Challenges Challenges for this segment include: energy price volatility; natural gas basis differentials; environmental and regulatory requirements; recruitment and retention of a skilled workforce; and competition from other pipeline and energy services companies.

Exploration and Production
Strategy Apply technology and utilize existing exploration and production expertise, with a focus on operated properties, to increase production and reserves from existing leaseholds, and to seek additional reserves and production opportunities both in new and existing areas to further expand the segment's asset base. By optimizing existing operations and taking advantage of new and incremental growth opportunities, this segment is focused on balancing the oil and natural gas commodity mix to maximize profitability with its goal to add value by increasing both reserves and production over the long term so as to generate competitive returns on investment.


Challenges Volatility in natural gas and oil prices; timely receipt of necessary permits and approvals; environmental and regulatory requirements; recruitment and retention of a skilled workforce; availability of drilling rigs, materials, auxiliary equipment and industry-related field services; inflationary pressure on development and operating costs; and competition from other exploration and production companies are ongoing challenges for this segment.

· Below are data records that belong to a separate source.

(** C31: a kill between the truncation of the state file and the write locks the host out.
    From every stored state some kill of an update leaves an empty state file; whenever
    the empty text does not parse, from then on (on a working disk) loading, updating,
    removing and listing all fail with the parse error and change nothing, so neither the
    records nor the host's identifier come back. *)
Theorem killed_update_locks_out `{Crypto} `{Json State} (store : StateStore) (dir : path) (f : fs) (s : State)
    (device_uuid new_uuid : string) (device_name : option string) (derived_key bytes : list byte) (now : Z) (e : string) :
  state_layout store dir -> dir_ready dir f -> stored store f s ->
  to_json (with_record device_uuid (new_record device_name derived_key now) s) = Ok bytes ->
  from_json (A := State) [] = Err e ->
  exists faults rs w',
    upsert_trust store device_uuid device_name derived_key now new_uuid (mkWorld f faults rs) = (Dead, w') /\
    let g := w_fs w' in
    let failed := configuration "state.parse_failed" [ss_path store; e] in
    forall id name k t u,
      runs (load_or_create store u) g (Err failed) g /\ runs (upsert_trust store id name k t u) g (Err failed) g /\
      runs (remove_trust store id u) g (Err failed) g /\ runs (list_trusted_devices store u) g (Err failed) g.
Proof.
  intros HL Hd (old & Hold & Hjson & Hv) Hb He. destruct HL as [Hp Hn].
  set (g := <[skey store := File []]> f).
  assert (f !! components dir = Some Dir) as Hdir by by apply Forall_cons in Hd as [Hd _].
  exists [Pass; Pass; Pass; Pass; Pass; Pass; Crash 0], [384; 448], (mkWorld g [] []). split.
  - unfold upsert_trust, load_or_create. fold (skey store) in *.
    rewrite (clean_bind _ _ (Ok s) _ (mkWorld f [Pass; Pass; Pass; Crash 0] [448])).
    + unfold state_save. rewrite Hp.
      rewrite (clean_bind _ _ (Ok ()) _ (mkWorld f [Pass; Pass; Crash 0] [448])).
      * rewrite (clean_bind _ _ _ _ _ (passes_ensure_permissions dir 448 f _ _ (mk_is_Some _ _ Hdir) eq_refl)).
        unfold with_record in Hb. rewrite Hb. unfold fails_with, io_map_err, mbind, io_bind, syscall, file_create; cbn.
        unfold skey in *. rewrite Hold. cbn. unfold append_bytes. rewrite lookup_insert_eq. cbn.
        by rewrite insert_insert_eq.
      * pose proof (clean_mkdirs dir f [448] Hd) as Hm. unfold fails_with, io_map_err, mbind, io_bind.
        unfold create_dir_all, syscall in *. cbn in *. destruct (existsb _ _); [by injection Hm|]. cbn in *.
        injection Hm as Hm. by rewrite Hm.
    + rewrite (clean_bind _ _ true _ (mkWorld f [Pass; Pass; Pass; Pass; Pass; Crash 0] [384; 448])).
      * rewrite (clean_bind _ _ _ _ _ (passes_ensure_permissions (ss_path store) 384 f _ _ (mk_is_Some _ _ Hold) eq_refl)).
        unfold fails_with, io_map_err, mbind, io_bind, syscall, read_file; cbn. unfold skey in *. rewrite Hold. cbn.
        rewrite Hjson. cbn. by rewrite Hv.
      * unfold path_exists, mbind, io_bind, syscall; cbn. unfold skey in *. rewrite Hold.
        by rewrite bool_decide_eq_true_2 by eauto.
  - intros g' failed id name k t u. change g' with g.
    assert (runs (load_or_create store u) g (Err failed) g) as Hload.
    { pose proof (runs_load store u g []) as Hr. unfold parsed in Hr. rewrite He in Hr. apply Hr, lookup_insert_eq. }
    split_and!; [done|..].
    all: eapply runs_bind; [exact Hload|]; apply runs_ret.
Qed.
Lemma triple_write_download (t : path) (header : SspDownloadFileResponseHeader) (total : Z) (req : OpenRequest)
    (s : SessionInner) (f0 : fs) :
  temporary_download_path local (da_uuid a) = Ok t -> components t <> components local -> 0 <= total ->
  announced_by header total ->
  triple (fun f => f = f0) (write_download t local total (dfh_data_md5 header) (da_raw a) req s)
    (fun r => in_progress t f0 r.1.1.1) (only_on (eq (components t)) f0).
Proof.
  intros Ht Hne Htot Hhead. unfold write_download.
  set (created := fun (r : result io_error unit) f => match r with Ok _ => holds t f0 (Sink [] [] []) f | Err _ => f = f0 end).
  apply triple_bind with (R := fun r f => match r with Ok _ => holds t f0 (Sink [] [] []) f | Err _ => f = f0 end).
  { apply triple_map_err with (R := created); [|by intros []|intros e; by apply triple_ret].
    assert (forall f, f = f0 -> holds t f0 (Sink [] [] []) (<[components t := File []]> f)) as Hc.
    { intros f ->. split; [by apply only_on_insert|apply lookup_insert_eq]. }
    apply triple_syscall; [|done|by intros f n ->]. intros f Hf. destruct (f !! components t) as [[c|]|]; [by apply Hc|done|by apply Hc]. }
  intros [u|e]; [|apply triple_ret; by intros f ->].
  eapply triple_bind; [by apply triple_receive_raw_file|].
  intros [[[receive k] req1] s1]. cbn [fst snd finish].
  apply triple_bind with (R := in_progress t f0); [|intros r; by apply triple_ret].
  destruct receive as [digest|e]; [|by apply triple_ret; intros f []].
  apply triple_pre. intros f1 [Hf1 Hd]. destruct (Hd digest eq_refl) as (content & cs & rest & Hfile & Hlen & -> & Hraw & <-).
  by eapply triple_commit_download.
Qed.

Lemma check_header_length (header : SspDownloadFileResponseHeader) (total : Z) :
  check_header header = Ok total -> exists range, dfh_range header = Some range /\ dr_length range = Some total.
Proof.
  unfold check_header. destruct (negb _); [done|]. destruct (_ ≫= _) as [n|] eqn:E; [|done].
  intros [= <-]. by apply bind_Some in E.
Qed.

Context `{!UnsignedLengths}.

Lemma receive_message_decoded {R : Type} `{Message R} (evs : list rx_event) (req req' : OpenRequest) (s s' : SessionInner) (r : R) :
  receive_message evs req s = (Ok r, req', s') -> exists body, message_decode body = Ok r.
Proof.
  unfold receive_message. destruct (request_receive_normal evs req s) as [[[body|e] req1] s1]; [|done].
  unfold decoded. intros [= Hr _ _]. exists body. by destruct (message_decode body); simplify_eq.
Qed.

Lemma triple_download_opened (options : TransferOptions) (req : OpenRequest) (s : SessionInner) (f0 : fs) :
  no_slash (da_uuid a) = true ->
  triple (fun f => f = f0) (download_opened local options a req s) (fun r => download_post f0 r.1.1.1) (only_on temporary_of f0).
Proof.
  intros Hu. unfold download_opened.
  destruct (receive_message (da_header a) req s) as [[[header|e] req1] s1] eqn:Eh; [|by apply triple_ret; intros f ->].
  destruct (check_header header) as [total|[e finished]] eqn:Ec; [|by destruct finished; apply triple_ret; intros f ->].
  destruct (temporary_download_path local (da_uuid a)) as [t|e] eqn:Et; [|by apply triple_ret; intros f ->].
  assert (announced_by header total) as Hhead by (split; [done|by exists req, s, req1, s1]).
  assert (0 <= total) as Htot.
  { apply check_header_length in Ec as (range & Hr & Hl). apply receive_message_decoded in Eh as [body Hb].
    by eapply unsigned_lengths. }
  assert (components t <> components local) as Hne by by eapply temporary_other.
  eapply triple_bind; [by apply (triple_with_temporary t), triple_write_download|].
  intros [[[r p] req2] s2]. by apply triple_ret.
Qed.

Lemma triple_download (remote : string) (options : TransferOptions) (c : HandShakerClient) (f0 : fs) :
  no_slash (da_uuid a) = true ->
  triple (fun f => f = f0) (download_with_options keys remote local options a c) (fun r => download_post f0 r.1.1)
    (only_on temporary_of f0).
Proof.
  intros Hu. unfold download_with_options.
  apply triple_bind with (R := fun _ f => f = f0); [by apply triple_exists; intros f ->; auto|].
  intros there. destruct (_ && _); [by apply triple_ret; intros f ->|].
  unfold on_session_io, with_request. destruct (hc_session c) as [s|]; [|by apply triple_ret; intros f ->].
  apply triple_bind with (R := fun r => download_post f0 r.1.1); [|intros [[r p] s']; by apply triple_ret].
  destruct (open_signed _ _ _ _ _) as [[req|e] s1]; [|by apply triple_ret; intros f ->].
  eapply triple_bind; [by apply triple_download_opened|]. intros [[[r p] req2] s2]. by apply triple_ret.
Qed.

End Download.

(** ** The client is a downloader the sync engine can rely on *)

Section Law.
Context `{Crypto} `{ProtoCodec} `{ClientCodec} `{!UnsignedLengths} (keys : SessionKeys).
Context (answers : string -> path -> DownloadAnswers) (clients : string -> path -> HandShakerClient).
(* ===== verification/I18n.v ===== *)
(** * Localised text

    core/i18n.rs: the keys of messages, the catalogue they are looked up in, and the substitution of
    positional arguments.  The catalogue is locales/zh-CN.json, of which the keys are here and the texts
    a parameter.  No key the program names is missing from it, and substituting one argument after the
    other is what it is meant to be unless an argument looks like a placeholder. *)

From Stdlib Require Import Strings.String Strings.Ascii.
From stdpp Require Import gmap strings pretty.
From S2P Require Import Prelude Text.

#[local] Open Scope string_scope.
#[local] Open Scope list_scope.
#[local] Open Scope Z_scope.

Definition DEFAULT_LANGUAGE : string := "zh-CN".

(** ** Keys *)

Module MessageKey.

Inductive t :=
  | WireLogWarning | NoDevices | NoWifiDevices | WifiDeviceListHeader | DeviceListHeader | UsbDeviceListHeader
  | FileListHeader | ClipboardHeader | ShellWelcome | ShellBye | Yes | No | ShellOnlyHuman | PingResult | FileCount
  | Exists | Missing | DirectoryCreated | RenameDone | DeletedCount | DownloadDone | UploadDone | ClipboardWritten
  | ClipboardDeleted | ClipboardCleared | ShellNoStdin | ClipboardSetRequired | ShellNested | ShellHelp
  | BatchReadFailed | Error | CommandParseError | RemoteNotDirectory | LocalNotDirectory | ConfirmationRequired
  | UserNotConfirmed | Download | Upload | Progress | Directory | File | DeviceInfo | RemoteMissing
  | DeleteRecursiveRequired | DeleteAction | LocalTargetExists | ReadDirFailed | DownloadPathEscape
  | UpdateFileInfoFailed | DuplicateTarget | PullNeedsSeparator | BatchConcurrencyRange | OverwriteLocalAction
  | RemoteTargetExists | RecursiveRequired | BatchDone | BatchFailures | OverwriteLocalBatch | OverwriteRemoteBatch
  | BatchProgress | OverwriteRemoteAction | DeleteClipboardAction | ClearClipboardAction | RemoteNameMissing
  | DryRunReport | InvalidDuration | WifiTrustHint | TrustNone | WatchRegistered | WatchLagged | WatchDisconnected
  | WatchNested | ExifNotImplemented | ExifParseFailed | ExifFileTooLarge | MediaChangeKindMismatch
  | MediaPreviewTruncated | MediaThumbnailWritten | MediaThumbnailPartial | MediaThumbnailFailed
  | MediaThumbnailInvalidId | TrustListHeader | TrustRemoveAction | TrustMissing | TrustRemoved | TrustResetNeedsWifi
  | TrustResetAction | TrustResetDone.

#[export] Instance t_eq_dec : EqDecision t.
Proof. solve_decision. Defined.

Definition key_text (k : t) : string :=
  match k with
  | WireLogWarning => "wire_log.warning" | NoDevices => "device.none" | NoWifiDevices => "device.wifi_none"
  | WifiDeviceListHeader => "device.wifi_list_header" | DeviceListHeader => "device.list_header"
  | UsbDeviceListHeader => "device.usb_list_header" | FileListHeader => "file.list_header"
  | ClipboardHeader => "clipboard.header" | ShellWelcome => "shell.welcome" | ShellBye => "shell.bye"
  | Yes => "value.yes" | No => "value.no" | ShellOnlyHuman => "shell.human_only" | PingResult => "device.ping_result"
  | FileCount => "file.count" | Exists => "file.exists" | Missing => "file.missing"
  | DirectoryCreated => "file.directory_created" | RenameDone => "file.rename_done"
  | DeletedCount => "file.deleted_count" | DownloadDone => "file.download_done" | UploadDone => "file.upload_done"
  | ClipboardWritten => "clipboard.written" | ClipboardDeleted => "clipboard.deleted"
  | ClipboardCleared => "clipboard.cleared" | ShellNoStdin => "shell.no_stdin"
  | ClipboardSetRequired => "clipboard.set_required" | ShellNested => "shell.nested" | ShellHelp => "shell.help"
  | BatchReadFailed => "batch.read_failed" | Error => "error.display" | CommandParseError => "shell.parse_error"
  | RemoteNotDirectory => "shell.remote_not_directory" | LocalNotDirectory => "shell.local_not_directory"
  | ConfirmationRequired => "confirm.required_hint" | UserNotConfirmed => "confirm.declined"
  | Download => "transfer.download" | Upload => "transfer.upload" | Progress => "transfer.progress"
  | Directory => "file.directory" | File => "file.file" | DeviceInfo => "device.info"
  | RemoteMissing => "file.remote_missing" | DeleteRecursiveRequired => "file.recursive_required"
  | DeleteAction => "file.delete_action" | LocalTargetExists => "file.local_exists"
  | ReadDirFailed => "client.read_dir_failed" | DownloadPathEscape => "client.download_path_escape"
  | UpdateFileInfoFailed => "client.update_file_info_failed" | DuplicateTarget => "cli.duplicate_target"
  | PullNeedsSeparator => "cli.pull_needs_separator" | BatchConcurrencyRange => "client.batch_concurrency_range"
  | OverwriteLocalAction => "file.overwrite_local_action" | RemoteTargetExists => "file.remote_exists"
  | RecursiveRequired => "cli.recursive_required" | BatchDone => "file.batch_done"
  | BatchFailures => "file.batch_failures" | OverwriteLocalBatch => "file.overwrite_local_batch"
  | OverwriteRemoteBatch => "file.overwrite_remote_batch" | BatchProgress => "file.batch_progress"
  | OverwriteRemoteAction => "file.overwrite_remote_action" | DeleteClipboardAction => "clipboard.delete_action"
  | ClearClipboardAction => "clipboard.clear_action" | RemoteNameMissing => "file.remote_name_missing"
  | DryRunReport => "cli.dry_run_report" | InvalidDuration => "duration.invalid" | WifiTrustHint => "wifi.trust_hint"
  | TrustNone => "trust.none" | WatchRegistered => "watch.registered" | WatchLagged => "watch.lagged"
  | WatchDisconnected => "watch.disconnected" | WatchNested => "watch.nested"
  | ExifNotImplemented => "exif.not_implemented" | ExifParseFailed => "exif.parse_failed"
  | ExifFileTooLarge => "exif.file_too_large" | MediaChangeKindMismatch => "media.change_kind_mismatch"
  | MediaPreviewTruncated => "media.preview_truncated" | MediaThumbnailWritten => "media.thumbnail_written"
  | MediaThumbnailPartial => "media.thumbnail_partial" | MediaThumbnailFailed => "media.thumbnail_failed"
  | MediaThumbnailInvalidId => "media.thumbnail_invalid_id" | TrustListHeader => "trust.list_header"
  | TrustRemoveAction => "trust.remove_action" | TrustMissing => "trust.missing" | TrustRemoved => "trust.removed"
  | TrustResetNeedsWifi => "trust.reset_needs_wifi" | TrustResetAction => "trust.reset_action"
  | TrustResetDone => "trust.reset_done"
  end.

Definition every : list t :=
  [WireLogWarning; NoDevices; NoWifiDevices; WifiDeviceListHeader; DeviceListHeader; UsbDeviceListHeader; FileListHeader;
   ClipboardHeader; ShellWelcome; ShellBye; Yes; No; ShellOnlyHuman; PingResult; FileCount; Exists; Missing;
   DirectoryCreated; RenameDone; DeletedCount; DownloadDone; UploadDone; ClipboardWritten; ClipboardDeleted;
   ClipboardCleared; ShellNoStdin; ClipboardSetRequired; ShellNested; ShellHelp; BatchReadFailed; Error;
   CommandParseError; RemoteNotDirectory; LocalNotDirectory; ConfirmationRequired; UserNotConfirmed; Download; Upload;
   Progress; Directory; File; DeviceInfo; RemoteMissing; DeleteRecursiveRequired; DeleteAction; LocalTargetExists;
   ReadDirFailed; DownloadPathEscape; UpdateFileInfoFailed; DuplicateTarget; PullNeedsSeparator; BatchConcurrencyRange;
   OverwriteLocalAction; RemoteTargetExists; RecursiveRequired; BatchDone; BatchFailures; OverwriteLocalBatch;
   OverwriteRemoteBatch; BatchProgress; OverwriteRemoteAction; DeleteClipboardAction; ClearClipboardAction;
   RemoteNameMissing; DryRunReport; InvalidDuration; WifiTrustHint; TrustNone; WatchRegistered; WatchLagged;
   WatchDisconnected; WatchNested; ExifNotImplemented; ExifParseFailed; ExifFileTooLarge; MediaChangeKindMismatch;
   MediaPreviewTruncated; MediaThumbnailWritten; MediaThumbnailPartial; MediaThumbnailFailed; MediaThumbnailInvalidId;
   TrustListHeader; TrustRemoveAction; TrustMissing; TrustRemoved; TrustResetNeedsWifi; TrustResetAction; TrustResetDone].
End MessageKey.
(** The last six digits. *)
Definition six_digits (n : Z) : string := substring 1 6 (pretty (10 ^ 6 + n)).

Definition signed (minus : bool) (s : string) : string := if minus then "-" +:+ s else s.

Definition fixed6 (x : f64) : string :=
  match x with
  | S754_nan => "NaN"
  | S754_infinity minus => signed minus "inf"
  | S754_zero minus => signed minus "0.000000"
  | S754_finite minus m e =>
      let n := millionths m e in
      signed minus (pretty (n / 10 ^ 6) +:+ "." +:+ six_digits (n mod 10 ^ 6))
  end.

Definition f64_of_Z (z : Z) : f64 := binary_normalize 53 1024 z 0 false.
Definition f64_add : f64 -> f64 -> f64 := SFadd 53 1024.
Definition f64_div : f64 -> f64 -> f64 := SFdiv 53 1024.

Section Tags.
Context `{Kamadak}.

Definition short_value (v : exif_value) : option Z := match v with ExifShort values => head values | _ => None end.

Definition rational_value (v : option exif_value) : option f64 :=
  match v with Some (ExifRational values) => to_f64 <$> head values | _ => None end.

Definition display_string (tag : exif_tag) (v : exif_value) : option string :=
  match v with
  | ExifAscii components =>
      Some (trim (trim_end_matches "000"%char (foldr (fun c rest => from_utf8_lossy c +:+ rest) "" components)))
  | _ => Some (display_value tag v)
  end.

Definition tag_string (fields : exif_fields) (tag : exif_tag) : option string := fields tag ≫= display_string tag.
(* ===== verification/Signals.v ===== *)
(** * Signals of the core

    core/cancellation.rs and the subscription of core/events.rs: the token that cancels an operation,
    as atomic steps of the threads that cancel and wait, over the documented watch channel of tokio; and
    the subscription that filters the events of a session.  A cancellation wakes everyone, whoever waits
    when; a subscription loses nothing it accepts without saying so. *)

From stdpp Require Import list.
From S2P Require Import Prelude Errors Domain.

#[local] Open Scope string_scope.
#[local] Open Scope list_scope.
#[local] Open Scope Z_scope.

(** ** Cancellation tokens

    A [watch] channel: its value, and the version that every [send_replace] raises.  A receiver has seen a
    version; [changed] answers when there is another. *)

(** [cancel]: before the swap, between the swap and [send_replace], returned. *)
Inductive canceller := CancelCalled | CancelSends | CancelReturned.
(** [cancelled]: before [subscribe]; then reading the value, the flag, and waiting for a change. *)
Inductive waiter := WaitCalled | WaitBorrows (seen : nat) | WaitLoads (seen : nat) | WaitChanges (seen : nat) | WaitReturned.

Record CancellationToken := mkToken {
  tk_cancelled : bool; tk_value : bool; tk_version : nat; tk_cancellers : list canceller; tk_waiters : list waiter }.

Definition token_new : CancellationToken := mkToken false false 0 [] [].

Definition is_cancelled (t : CancellationToken) : bool := tk_cancelled t.

Definition set_canceller (i : nat) (c : canceller) (t : CancellationToken) : CancellationToken :=
  mkToken (tk_cancelled t) (tk_value t) (tk_version t) (<[i := c]> (tk_cancellers t)) (tk_waiters t).
Definition set_waiter (i : nat) (w : waiter) (t : CancellationToken) : CancellationToken :=
  mkToken (tk_cancelled t) (tk_value t) (tk_version t) (tk_cancellers t) (<[i := w]> (tk_waiters t)).

Inductive token_event :=
  | TCancel                (* a thread calls [cancel] *)
  | TWait                  (* one calls [cancelled] *)
  | TCanceller (i : nat)   (* the next step of one *)
  | TWaiter (i : nat).

(** One step of [cancel]. *)
Definition canceller_step (i : nat) (t : CancellationToken) : option CancellationToken :=
  match tk_cancellers t !! i with
  | Some CancelCalled =>
      let was := tk_cancelled t in
      let t := mkToken true (tk_value t) (tk_version t) (tk_cancellers t) (tk_waiters t) in
      Some (set_canceller i (if was then CancelReturned else CancelSends) t)
  | Some CancelSends =>
      Some (set_canceller i CancelReturned (mkToken (tk_cancelled t) true (S (tk_version t)) (tk_cancellers t) (tk_waiters t)))
  | _ => None
  end.

(** One step of [cancelled]; waiting for a change is no step while there is none. *)
Definition waiter_step (i : nat) (t : CancellationToken) : option CancellationToken :=
  match tk_waiters t !! i with
  | Some WaitCalled => Some (set_waiter i (WaitBorrows (tk_version t)) t)
  | Some (WaitBorrows seen) => Some (set_waiter i (if tk_value t then WaitReturned else WaitLoads seen) t)
  | Some (WaitLoads seen) => Some (set_waiter i (if tk_cancelled t then WaitReturned else WaitChanges seen) t)
  | Some (WaitChanges seen) => if (seen =? tk_version t)%nat then None else Some (set_waiter i WaitReturned t)
  | _ => None
  end.

Definition token_step (e : token_event) (t : CancellationToken) : option CancellationToken :=
  match e with
  | TCancel => Some (mkToken (tk_cancelled t) (tk_value t) (tk_version t) (tk_cancellers t ++ [CancelCalled]) (tk_waiters t))
  | TWait => Some (mkToken (tk_cancelled t) (tk_value t) (tk_version t) (tk_cancellers t) (tk_waiters t ++ [WaitCalled]))
  | TCanceller i => canceller_step i t
  | TWaiter i => waiter_step i t
  end.

Fixpoint token_run (es : list token_event) (t : CancellationToken) : option CancellationToken :=
  match es with
  | [] => Some t
  | e :: es => match token_step e t with Some t => token_run es t | None => None end
  end.

(** Waiter [i] on its own, as far as it gets in so many steps. *)
Fixpoint waiter_alone (n : nat) (i : nat) (t : CancellationToken) : CancellationToken :=
  match n with
  | O => t
  | S n => match waiter_step i t with Some t => waiter_alone n i t | None => t end
  end.

(** [RequestOptions] *)
Record RequestOptions := mkRequestOptions { ro_cancellation : option CancellationToken }.
Definition with_cancellation (cancellation : CancellationToken) : RequestOptions := mkRequestOptions (Some cancellation).

(** ** Event subscriptions *)

Inductive EventStreamError := StreamLag (missed : Z) | StreamEnd.

(** What the broadcast receiver answers. *)
Inductive recv_answer := RecvEvent (event : ClientEvent) | RecvLagged (missed : Z) | RecvClosed.
Inductive try_answer := TryEvent (event : ClientEvent) | TryEmpty | TryLagged (missed : Z) | TryClosed.

Record EventSubscription := mkSubscription { es_filter : EventFilter; es_closed : bool }.

Definition subscription_new (filter : EventFilter) : EventSubscription := mkSubscription filter false.
Definition subscription_close (s : EventSubscription) : EventSubscription := mkSubscription (es_filter s) true.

Construction Materials and Contracting
Strategy Focus on high-growth strategic markets located near major transportation corridors and desirable mid-sized metropolitan areas; strengthen long-term, strategic aggregate reserve position through purchase and/or lease opportunities; enhance profitability through cost containment, margin discipline and vertical integration of the segment's operations; develop and recruit talented employees; and continue growth through organic and acquisition opportunities. Vertical integration allows the segment to manage operations from aggregate mining to final lay-down of concrete and asphalt, with control of and access to permitted aggregate reserves being significant. A key element of the Company's long-term strategy for this business is to further expand its market presence in the higher-margin materials business (rock, sand, gravel, liquid asphalt, asphalt concrete, ready-mixed concrete and related products), complementing and expanding on the Company's expertise.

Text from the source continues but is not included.